=== Records shown ===
Lemma yields_bind {A B} (m : M Page A) (k : A -> M Page B) Q1 Q2 :
  yields m Q1 -> (forall a, Q1 a -> yields (k a) Q2) -> yields (bind m k) Q2.
Proof.
  intros Hm Hk p p' b. unfold bind.
  destruct (m p) as [p1 [a|]] eqn:Hp; [|done].
  intros Hb. exact (Hk a (Hm _ _ _ Hp) _ _ _ Hb).
Qed.

Lemma yields_any {A} (m : M Page A) : yields m (fun _ => True).
Proof. done. Qed.

Lemma yields_weaken {A} (m : M Page A) (Q1 Q2 : A -> Prop) :
  yields m Q1 -> (forall a, Q1 a -> Q2 a) -> yields m Q2.
Proof. intros Hm HQ p p' a Hp. eauto. Qed.

Lemma yields_try {A} (m h : M Page A) Q :
  yields m Q -> yields h Q -> yields (try_except m h) Q.
Proof.
  intros Hm Hh p p' a. unfold try_except.
  destruct (m p) as [p1 [a1|]] eqn:Hp.
  - intros [= <- <-]. eauto.
  - apply Hh.
Qed.

Lemma returns_try {A} (m h : M Page A) Q :
  yields m Q -> returns h Q -> returns (try_except m h) Q.
Proof.
  intros Hm Hh p. unfold try_except.
  destruct (m p) as [p1 [a1|]] eqn:Hp.
  - exists p1, a1. eauto.
  - apply Hh.
Qed.

Lemma yields_for_each {A S} (l : list A) (body : A -> S -> M Page S)
    (I : S -> Prop) s :
  I s -> (forall x s, x ∈ l -> I s -> yields (body x s) I) ->
  yields (for_each l body s) I.
Proof.
  revert s. induction l as [|x l IH]; intros s Hs Hbody; cbn [for_each].
  - by apply yields_ret.
  - eapply yields_bind.
    + apply Hbody; [left | done].
    + intros s' Hs'. apply IH; [done|]. intros y t Hy. apply Hbody. by right.
Qed.

Lemma returns_for_each {A S} (l : list A) (body : A -> S -> M Page S)
    (I : S -> Prop) s :
  I s -> (forall x s, x ∈ l -> I s -> returns (body x s) I) ->
  returns (for_each l body s) I.
Proof.
  revert s. induction l as [|x l IH]; intros s Hs Hbody; cbn [for_each].
  - by apply returns_ret.
  - eapply returns_bind.
    + apply Hbody; [left | done].
    + intros s' Hs'. apply IH; [done|]. intros y t Hy. apply Hbody. by right.
Qed.
(** The multipliers that [calculate_payout] can set, on reels of any
    number. *)
Lemma multiplier_cases (reels : list symbol) (bet : Z) :
  let r := calculate_payout reels bet in
  (multiplier r = 0%Q /\ is_win r = false) \/
  (exists m, 8 <= m /\ multiplier r = inject_Z m /\ is_win r = true) \/
  (exists s, multiplier r = (inject_Z (value s) * (1 # 2))%Q /\ is_win r = true).
Proof.
  unfold calculate_payout.
  destruct (length (count_symbols reels) =? 1)%nat.
  { destruct reels as [|s reels']; [by left|].
    right; left. destruct s; simpl; eexists; (split; [|split; reflexivity]); lia. }
  destruct (length (count_symbols reels) =? 2)%nat.
  { destruct (first_pair (count_symbols reels)) as [s|]; [|by left].
    right; right. exists s. split; [done|]. by destruct s. }
  destruct (default 0 (count_get seven (count_symbols reels)) >=? 2).
  { right; left. exists 10. done. }
  destruct (default 0 (count_get diamond (count_symbols reels)) >=? 2).
  { right; left. exists 8. done. }
  by left.
Qed.

Lemma calculate_payout_amounts (reels : list symbol) (bet : Z) :
  payout (calculate_payout reels bet) =
    int_of (inject_Z bet * multiplier (calculate_payout reels bet))%Q /\
  net_gain (calculate_payout reels bet) = payout (calculate_payout reels bet) - bet.
Proof.
  unfold calculate_payout.
  by destruct (if (length (count_symbols reels) =? 1)%nat then _ else _).
Qed.

(** X28.  For a stake from 0 to 2^48 and reels of any number, a win of
    [calculate_payout] never pays less than the stake, and what is not a win
    pays nothing: the net gain is the payout less the stake, not negative on
    a win and minus the stake otherwise.  The smallest win, two cherries,
    pays the stake back and no more: it counts as a win with a net gain
    of 0. *)
Theorem a_slots_win_returns_the_stake (reels : list symbol) (bet : Z) :
  0 <= bet <= 2 ^ 48 ->
  let r := calculate_payout reels bet in
  net_gain r = payout r - bet /\
  (is_win r = true -> bet <= payout r) /\
  (is_win r = false -> payout r = 0) /\
  (reels = [cherry; cherry; lemon] -> is_win r = true /\ net_gain r = 0).
Proof.
  intros [Hbet _] r.
  destruct (calculate_payout_amounts reels bet) as [Hpay Hnet].
  split; [exact Hnet|].
  assert (Hcherries : reels = [cherry; cherry; lemon] -> is_win r = true /\ net_gain r = 0).
  { intros ->. unfold r. split; [reflexivity|]. rewrite Hnet, Hpay. unfold int_of. simpl.
    rewrite Z.quot_mul by lia. lia. }
  destruct (multiplier_cases reels bet) as [[Hm Hw]|[(m & Hm8 & Hm & Hw)|(s & Hm & Hw)]];
    fold r in Hm, Hw, Hpay, Hnet |- *; rewrite Hw, Hpay, Hm in *.
  - split; [done|]. split; [|done].
    intros _. unfold int_of. simpl. by rewrite Z.mul_0_r.
  - split; [|split; [done|done]].
    intros _. unfold int_of. simpl. rewrite Z.quot_1_r. nia.
  - split; [|split; [done|done]].
    intros _. unfold int_of. simpl. apply Z.quot_le_lower_bound; [lia|].
    pose proof (value_bounds s). nia.
Qed.

Lemma a_slots_win_returns_the_stake_witness :
  let r := calculate_payout [cherry; cherry; lemon] 100 in
  net_gain r = payout r - 100 /\
  (is_win r = true -> 100 <= payout r) /\
  (is_win r = false -> payout r = 0) /\
  ([cherry; cherry; lemon] = [cherry; cherry; lemon] -> is_win r = true /\ net_gain r = 0).
Proof.
  apply (a_slots_win_returns_the_stake [cherry; cherry; lemon] 100).
  split; [lia|vm_compute; discriminate].
Defined.

End Slots.

(** ** Roulette *)

Section Roulette.
Import RouletteGame Wheel.

Lemma wheel_numbers (n : Z) : n ∈ numbers <-> 0 <= n <= 36.
Proof. unfold numbers. rewrite elem_of_seqZ. lia. Qed.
===
What you need to do → Copy each line above exactly as it stands.

Written answer →
Lemma yields_bind {A B} (m : M Page A) (k : A -> M Page B) Q1 Q2 :
  yields m Q1 -> (forall a, Q1 a -> yields (k a) Q2) -> yields (bind m k) Q2.
Proof.
  intros Hm Hk p p' b. unfold bind.
  destruct (m p) as [p1 [a|]] eqn:Hp; [|done].
  intros Hb. exact (Hk a (Hm _ _ _ Hp) _ _ _ Hb).
Qed.

Lemma yields_any {A} (m : M Page A) : yields m (fun _ => True).
Proof. done. Qed.

Lemma yields_weaken {A} (m : M Page A) (Q1 Q2 : A -> Prop) :
  yields m Q1 -> (forall a, Q1 a -> Q2 a) -> yields m Q2.
Proof. intros Hm HQ p p' a Hp. eauto. Qed.

Lemma yields_try {A} (m h : M Page A) Q :
  yields m Q -> yields h Q -> yields (try_except m h) Q.
Proof.
  intros Hm Hh p p' a. unfold try_except.
  destruct (m p) as [p1 [a1|]] eqn:Hp.
  - intros [= <- <-]. eauto.
  - apply Hh.
Qed.

Lemma returns_try {A} (m h : M Page A) Q :
  yields m Q -> returns h Q -> returns (try_except m h) Q.
Proof.
  intros Hm Hh p. unfold try_except.
  destruct (m p) as [p1 [a1|]] eqn:Hp.
  - exists p1, a1. eauto.
  - apply Hh.
Qed.

Lemma yields_for_each {A S} (l : list A) (body : A -> S -> M Page S)
    (I : S -> Prop) s :
  I s -> (forall x s, x ∈ l -> I s -> yields (body x s) I) ->
  yields (for_each l body s) I.
Proof.
  revert s. induction l as [|x l IH]; intros s Hs Hbody; cbn [for_each].
  - by apply yields_ret.
  - eapply yields_bind.
    + apply Hbody; [left | done].
    + intros s' Hs'. apply IH; [done|]. intros y t Hy. apply Hbody. by right.
Qed.

Lemma returns_for_each {A S} (l : list A) (body : A -> S -> M Page S)
    (I : S -> Prop) s :
  I s -> (forall x s, x ∈ l -> I s -> returns (body x s) I) ->
  returns (for_each l body s) I.
Proof.
  revert s. induction l as [|x l IH]; intros s Hs Hbody; cbn [for_each].
  - by apply returns_ret.
  - eapply returns_bind.
    + apply Hbody; [left | done].
    + intros s' Hs'. apply IH; [done|]. intros y t Hy. apply Hbody. by right.
Qed.
(** The multipliers that [calculate_payout] can set, on reels of any
    number. *)
Lemma multiplier_cases (reels : list symbol) (bet : Z) :
  let r := calculate_payout reels bet in
  (multiplier r = 0%Q /\ is_win r = false) \/
  (exists m, 8 <= m /\ multiplier r = inject_Z m /\ is_win r = true) \/
  (exists s, multiplier r = (inject_Z (value s) * (1 # 2))%Q /\ is_win r = true).
Proof.
  unfold calculate_payout.
  destruct (length (count_symbols reels) =? 1)%nat.
  { destruct reels as [|s reels']; [by left|].
    right; left. destruct s; simpl; eexists; (split; [|split; reflexivity]); lia. }
  destruct (length (count_symbols reels) =? 2)%nat.
  { destruct (first_pair (count_symbols reels)) as [s|]; [|by left].
    right; right. exists s. split; [done|]. by destruct s. }
  destruct (default 0 (count_get seven (count_symbols reels)) >=? 2).
  { right; left. exists 10. done. }
  destruct (default 0 (count_get diamond (count_symbols reels)) >=? 2).
  { right; left. exists 8. done. }
  by left.
Qed.

Lemma calculate_payout_amounts (reels : list symbol) (bet : Z) :
  payout (calculate_payout reels bet) =
    int_of (inject_Z bet * multiplier (calculate_payout reels bet))%Q /\
  net_gain (calculate_payout reels bet) = payout (calculate_payout reels bet) - bet.
Proof.
  unfold calculate_payout.
  by destruct (if (length (count_symbols reels) =? 1)%nat then _ else _).
Qed.

(** X28.  For a stake from 0 to 2^48 and reels of any number, a win of
    [calculate_payout] never pays less than the stake, and what is not a win
    pays nothing: the net gain is the payout less the stake, not negative on
    a win and minus the stake otherwise.  The smallest win, two cherries,
    pays the stake back and no more: it counts as a win with a net gain
    of 0. *)
Theorem a_slots_win_returns_the_stake (reels : list symbol) (bet : Z) :
  0 <= bet <= 2 ^ 48 ->
  let r := calculate_payout reels bet in
  net_gain r = payout r - bet /\
  (is_win r = true -> bet <= payout r) /\
  (is_win r = false -> payout r = 0) /\
  (reels = [cherry; cherry; lemon] -> is_win r = true /\ net_gain r = 0).
Proof.
  intros [Hbet _] r.
  destruct (calculate_payout_amounts reels bet) as [Hpay Hnet].
  split; [exact Hnet|].
  assert (Hcherries : reels = [cherry; cherry; lemon] -> is_win r = true /\ net_gain r = 0).
  { intros ->. unfold r. split; [reflexivity|]. rewrite Hnet, Hpay. unfold int_of. simpl.
    rewrite Z.quot_mul by lia. lia. }
  destruct (multiplier_cases reels bet) as [[Hm Hw]|[(m & Hm8 & Hm & Hw)|(s & Hm & Hw)]];
    fold r in Hm, Hw, Hpay, Hnet |- *; rewrite Hw, Hpay, Hm in *.
  - split; [done|]. split; [|done].
    intros _. unfold int_of. simpl. by rewrite Z.mul_0_r.
  - split; [|split; [done|done]].
    intros _. unfold int_of. simpl. rewrite Z.quot_1_r. nia.
  - split; [|split; [done|done]].
    intros _. unfold int_of. simpl. apply Z.quot_le_lower_bound; [lia|].
    pose proof (value_bounds s). nia.
Qed.

Lemma a_slots_win_returns_the_stake_witness :
  let r := calculate_payout [cherry; cherry; lemon] 100 in
  net_gain r = payout r - 100 /\
  (is_win r = true -> 100 <= payout r) /\
  (is_win r = false -> payout r = 0) /\
  ([cherry; cherry; lemon] = [cherry; cherry; lemon] -> is_win r = true /\ net_gain r = 0).
Proof.
  apply (a_slots_win_returns_the_stake [cherry; cherry; lemon] 100).
  split; [lia|vm_compute; discriminate].
Defined.

End Slots.

(** ** Roulette *)

Section Roulette.
Import RouletteGame Wheel.

Lemma wheel_numbers (n : Z) : n ∈ numbers <-> 0 <= n <= 36.
Proof. unfold numbers. rewrite elem_of_seqZ. lia. Qed.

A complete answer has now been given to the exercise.